**Material for this exercise**.
----------------
(* ===== verification/TunioWarrant.v ===== *)
(** * The TUN process: the authority behind every packet

    Every owner of the manager, and every packet that ever crossed, is covered by an authority
    that the process was given: a verified envelope, or the one it was started with. *)
From stdpp Require Import base tactics list numbers option gmap strings.
From Stdlib Require Import ZArith Lia.
From S2P Require Import Prelude PacketPort PortManager PortManagerFacts PortManagerInv PortManagerOwners PortManagerSpec ProcessControl Tunio TunioOps TunioRuns TunioQueue TunioExec TunioMicro TunioRequests TunioFacts.

#[local] Open Scope Z_scope.

(** ** Owners and what they may do *)

Section Covered.
Context {W A : Type} `{!PacketHost W A}.
Implicit Types (b : Bridge W A) (o : Owner A) (P : PacketPortBinding -> option A -> Prop).

(** What an owner keeps wherever it goes: its binding and its authorization. *)
Definition same_standing o o' : Prop :=
  binding_of o' = binding_of o /\ authorization o' = authorization o.

#[export] Instance same_standing_continues : Continues same_standing.
Proof.
  constructor; [|done..]. split; [done|]. intros o1 o2 o3 [H1 H2] [H3 H4]. split; congruence.
Qed.

Lemma turn_standing d o e o' e' : turn d o e o' e' -> same_standing o o'.
Proof. intros H. destruct (turn_same _ _ _ _ _ H) as (Hp & _ & _ & _ & Ha & _). split; [|done]. unfold binding_of. by rewrite Hp. Qed.

Lemma kept_event ev b : kept same_standing b (bridge_event ev b).
Proof.
  pose proof (event_moves b ev) as H. induction H as [b|b1 b2 b3 Hm _ IH]; [apply (owners_kept_refl same_standing)|].
  eapply (owners_kept_trans same_standing), IH. eapply (kept_moved same_standing), Hm. intros ? ? ? ? ?. apply turn_standing.
Qed.

(** What a change entitles a new owner to. *)
Definition grants (change : PacketPortOwnerChange A) : option (PacketPortBinding * option A) :=
  match change with
  | PrepareOwner _ p a => Some (port_binding p, Some a)
  | Attach p _ => Some (port_binding p, None)
  | AttachAuthorized p _ a => Some (port_binding p, Some a)
  | _ => None
  end.

Lemma brings_grants change o : brings change o -> grants change = Some (binding_of o, authorization o).
Proof. destruct change; simpl; try done; by intros ->. Qed.

Definition covered P b : Prop := forall x o, owner_at x b = Some o -> P (binding_of o) (authorization o).

Lemma covered_kept P b b' : kept same_standing b b' -> covered P b -> covered P b'.
Proof. intros Hk H x o' Hx. destruct (Hk x o' Hx) as (y & o & Hy & -> & ->). by apply (H y). Qed.

Lemma covered_env P b e : covered P b -> covered P (set_env e b).
Proof. intros H x o Hx. apply (H x). by destruct x. Qed.

Lemma covered_effect P b change b' :
  (forall binding a, grants change = Some (binding, a) -> P binding a) ->
  effect b change b' -> covered P b -> covered P b'.
Proof.
  intros Hg He H x o Hx.
  destruct (effect_kept same_standing b change b' He x o Hx) as [(y & o' & Hy & -> & ->)|Hn].
  - by apply (H y).
  - by apply Hg, brings_grants.
Qed.

(** The trace: under what each packet went, and in time. *)
Definition wire_covered P b : Prop :=
  Forall (fun s => P (sent_owner s) (sent_authorization s) /\ sent_at s < sent_deadline s)
    (wire (env b)).

Definition all_covered P b : Prop := covered P b /\ wire_covered P b.

Lemma covered_update P change b :
  (forall binding a, grants change = Some (binding, a) -> P binding a) ->
  all_covered P b -> all_covered P (bridge_update change b).2.
Proof.
  intros Hg [Hc Hw]. split; [|unfold wire_covered; by rewrite update_wire].
  unfold bridge_update. destruct (apply_change change b) as [r b'] eqn:E. simpl.
  destruct (wp_run _ _ _ _ _ (change_changed b change) E) as (e & _ & _ & Hr).
  assert (He : covered P (set_env e b)) by (by apply covered_env).
  destruct r; [by eapply covered_effect|by subst].
Qed.

Lemma covered_event P ev b :
  bridge_ok b -> all_covered P b -> all_covered P (bridge_event ev b).
Proof.
  intros Hok [Hc Hw]. split; [by eapply covered_kept, Hc; apply kept_event|]. unfold wire_covered.
  destruct (event_sends b ev Hok) as [->|(x & d & o & packet & t & _ & Hx & -> & _ & Hg & _)]; [done|].
  apply Forall_app. split; [done|]. constructor; [|done]. simpl. split; [by apply (Hc x)|].
  by apply (gate_deadline _ _ _ _ _ Hg).
Qed.
End Covered.

Section Warrant.
Context {W : Type} `{!TunioHost W}.
Implicit Types (s : Tunio W) (c : Controller).
#[local] Abbreviation micro := (@TunioMicro.micro W _ (fun _ => True)).

Lemma covered_managed P (L : PacketPortOwnerChange Authorization -> Prop) b b' :
  (forall change binding a, L change -> grants change = Some (binding, a) -> P binding a) ->
  managed L b b' -> bridge_ok b -> all_covered P b -> all_covered P b'.
Proof.
  intros HL H. induction H as [|b1 b2 b3 Hs _ IH]; intros Hok Hc; [done|].
  assert (Hm : manager_step b1 b2)
    by (destruct Hs as [Hs|(change & _ & Hst & ->)]; [by apply quiet_manager|by constructor]).
  apply IH; [by eapply manager_step_ok|].
  destruct Hs as [[ev|w|epoch Hst]|(change & HC & Hst & ->)].
  - by apply covered_event.
  - destruct Hc as [Hc Hw]. split; [by apply covered_env|done].
  - by apply covered_update.
  - apply covered_update; [|done]. intros binding a. by apply HL.
Qed.

(** ** The warrants *)

(** An authority that covers [b]: a verified envelope for exactly this binding, whose caps lie
    within what was signed; or that of the start, for the binding of the start or, along with
    a further check, for a successor in the same infrastructure under the same policy. *)
Definition warranted (o : Original) (b : PacketPortBinding) (auth : Authorization) : Prop :=
  (exists e, sound_envelope e /\ b = ae_binding e /\ auth = authorization_check e) \/
  (bootstrap_caps (o_cap_mono_ms o) auth /\ b = o_binding o) \/
  (exists k, auth = o_authorization o ++ [k] /\ fixed_binding_matches b (o_binding o) = true).

Definition warrant (o : Original) (b : PacketPortBinding) (auth : option Authorization) : Prop :=
  exists a, auth = Some a /\ warranted o b a.

Lemma justified_warrant o a change binding auth :
  justified o a change -> grants change = Some (binding, auth) -> warrant o binding auth.
Proof.
  destruct change; simpl; try done; intros Hj [= <- <-].
  - destruct Hj as (r & _ & _ & Hs & Hb & ->). eexists. split; [done|]. left. eauto.
  - destruct Hj as [(e & _ & Hs & Hb & ->)|(k & -> & _ & _ & Hm)]; eexists; (split; [done|]).
    + left. eauto.
    + right. right. eauto.
Qed.

Lemma micro_warrant s s' :
  steady s -> bridge_ok (bridge s) -> micro s s' ->
  original s' = original s /\
  (all_covered (warrant (original s)) (bridge s) -> all_covered (warrant (original s)) (bridge s')).
Proof.
  intros Hst Hok [w|g|t|ev|change r s'' Hj Ho|c _]; try done.
  - destruct (steady_actor ev s Hst) as [_ Hq], (actor_same_controller ev s) as [_ E].
    split; [done|]. eapply (covered_managed _ (fun _ => False)); [done|by apply quiet_managed|done].
  - split; [apply Ho|]. eapply (covered_managed _ (eq change)); [|by eapply outcome_managed|done].
    intros ? binding auth <-. by apply (justified_warrant _ (authority (ctl s))).
Qed.

Lemma started_warrant s : tunio_started s -> all_covered (warrant (original s)) (bridge s).
Proof.
  intros H. destruct (started_facts s H) as [_ _ (p & d & auth & w & w' & b1 & rc & Hu & -> & Hb & Hcap) _].
  assert (H1 : all_covered (warrant (original s)) b1).
  { replace b1 with (bridge_update (AttachAuthorized p d auth) (new_bridge (port_binding p) w)).2
      by (by rewrite Hu).
    apply covered_update.
    - intros binding a [= <- <-]. eexists. split; [done|]. right. by left.
    - split; [|by constructor]. by intros [| | |i] o. }
  destruct H1 as [Hc Hw]. split; [by apply covered_env|done].
Qed.

Lemma reachable_warrant s : tunio_reachable s -> all_covered (warrant (original s)) (bridge s).
Proof.
  intros (s0 & H0 & H). pose proof (so_steady _ (started_facts s0 H0)) as Hst.
  pose proof (manager_reachable_ok _ (started_reachable s0 H0)) as Hok.
  apply run_micros in H; [|done..]. pose proof (started_warrant s0 H0) as Hc. clear H0.
  induction H as [|s1 s2 s3 Hm _ IH]; [done|].
  destruct (micro_warrant s1 s2 Hst Hok Hm) as [E Hw]. apply IH.
  - by eapply micro_steady.
  - eapply micros_bridge; [done|done|by apply rtc_once].
  - rewrite E. by apply Hw.
Qed.

(** *** What a passed check says *)

Definition clock_read (w w' : W) : Prop := w' = (t_boottime_ms w).2 \/ w' = (t_wall w).2.

(** Between [w] and [w'] both clocks were read below the caps. *)
Definition in_force (w w' : W) (c : DeadlineCheck) : Prop :=
  exists w1 mono wall, rtc clock_read w w1 /\
    (t_boottime_ms w1).1 = Some mono /\ mono < cap_mono_ms c /\
    (t_wall (t_boottime_ms w1).2).1 = Some wall /\ wall < wall_cap c /\
    rtc clock_read (t_wall (t_boottime_ms w1).2).2 w'.

Lemma run_in_force a w w' :
  run_authorization a w = (true, w') -> rtc clock_read w w' /\ Forall (in_force w w') a.
Proof.
  revert w. induction a as [|c a IH]; intros w; simpl; [by intros [= <-]|].
  unfold run_deadline_check. destruct (t_boottime_ms w) as [[mono|] w1] eqn:E1; [|done].
  destruct (t_wall w1) as [[wall|] w2] eqn:E2; [|done].
  destruct (negb _) eqn:E; [|done]. intros H. apply IH in H as [Hrun Hall].
  apply negb_true_iff, orb_false_iff in E as [Em%Z.leb_gt Ew%Z.leb_gt].
  assert (H2 : rtc clock_read w w2).
  { eapply rtc_l; [by left|]. rewrite E1. eapply rtc_l; [by right|]. simpl. by rewrite E2. }
  split; [by trans w2|]. constructor.
  - exists w, mono, wall. rewrite E1. simpl. rewrite E2. by split_and!.
  - eapply Forall_impl; [done|]. intros c' (w3 & m & t & H3 & H4). exists w3, m, t.
    split; [by trans w2|done].
Qed.

(** The manager of a reachable process is reachable. *)
Lemma reachable_manager s : tunio_reachable s -> manager_reachable (bridge s).
Proof.
  intros (s0 & H0 & H). pose proof (so_steady _ (started_facts s0 H0)) as Hst.
  pose proof (started_reachable s0 H0) as Hr.
  apply run_micros, (micros_managers (K:=fun _ => True)) in H; [|by try apply manager_reachable_ok..].
  destruct Hr as (infra & w & Hr). exists infra, w. by trans (bridge s0).
Qed.

(** C3. Warranted traffic: every packet that ever crossed between the workers and the TUN
    device did so under an authority that the process was given: a verified envelope for
    exactly the binding of the owner, with caps within what was signed, or the original
    authority, for the infrastructure and policy of the start; and the clock reading with which
    its attempt to cross began lay before the deadline of the owner. When an event makes a
    packet cross, it is the oldest that its queue holds, for an owner whose fence is up; the
    boot clock and the wall clock are read below every cap of that authority within this same
    event; and the monotonic clock is read before the deadline within this event too, or, for
    a packet whose write had been pending, within the earlier step of the manager in which the
    attempt began, the timer of the deadline being asked again in this event and not ended. *)
Theorem traffic_warranted s :
  tunio_reachable s ->
  (forall x, x ∈ wire (env (bridge s)) -> sent_at x < sent_deadline x /\
     warrant (original s) (sent_owner x) (sent_authorization x)) /\
  forall ev, let b' := bridge_event ev (bridge s) in
    wire (env b') = wire (env (bridge s)) \/
    exists x d o packet t auth w w', sends_as (bridge s) b' x d o packet t /\
      in_time (bridge s) b' o t /\
      authorization o = Some auth /\ warranted (original s) (binding_of o) auth /\
      later (world (env (bridge s))) w /\ Forall (in_force w w') auth /\
      later w' (world (env b')).
Proof.
  intros Hr. destruct (reachable_warrant s Hr) as [Hc Hw]. destruct (reachable_sound s Hr) as [_ Hok].
  split.
  - intros x Hx. unfold wire_covered in Hw. rewrite Forall_forall in Hw. by destruct (Hw x Hx).
  - intros ev b'. destruct (event_sends (bridge s) ev Hok)
      as [|(x & d & o & packet & t & Hs)]; [by left|right].
    pose proof (sends_in_time _ _ _ _ _ _ _ (reachable_manager s Hr) Hs) as Ht.
    pose proof Hs as (_ & Hx & _ & _ & Hg & _).
    destruct (Hc x o Hx) as (auth & Ha & Hwar).
    destruct (gate_authorization _ _ _ _ _ Hg auth Ha) as (w & L1 & Hrun & L2).
    destruct (authorized auth w) as [ok w'] eqn:E. simpl in *. subst ok.
    exists x, d, o, packet, t, auth, w, w'. split_and!; try done.
    by apply run_in_force.
Qed.
End Warrant.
----------------
**Task objective**. Each line above from the one with "device did so" up to and including the one with "exactly the binding" must be set down exactly, and no line outside that span may appear.

**Task result**.
    device did so under an authority that the process was given: a verified envelope for
    exactly the binding of the owner, with caps within what was signed, or the original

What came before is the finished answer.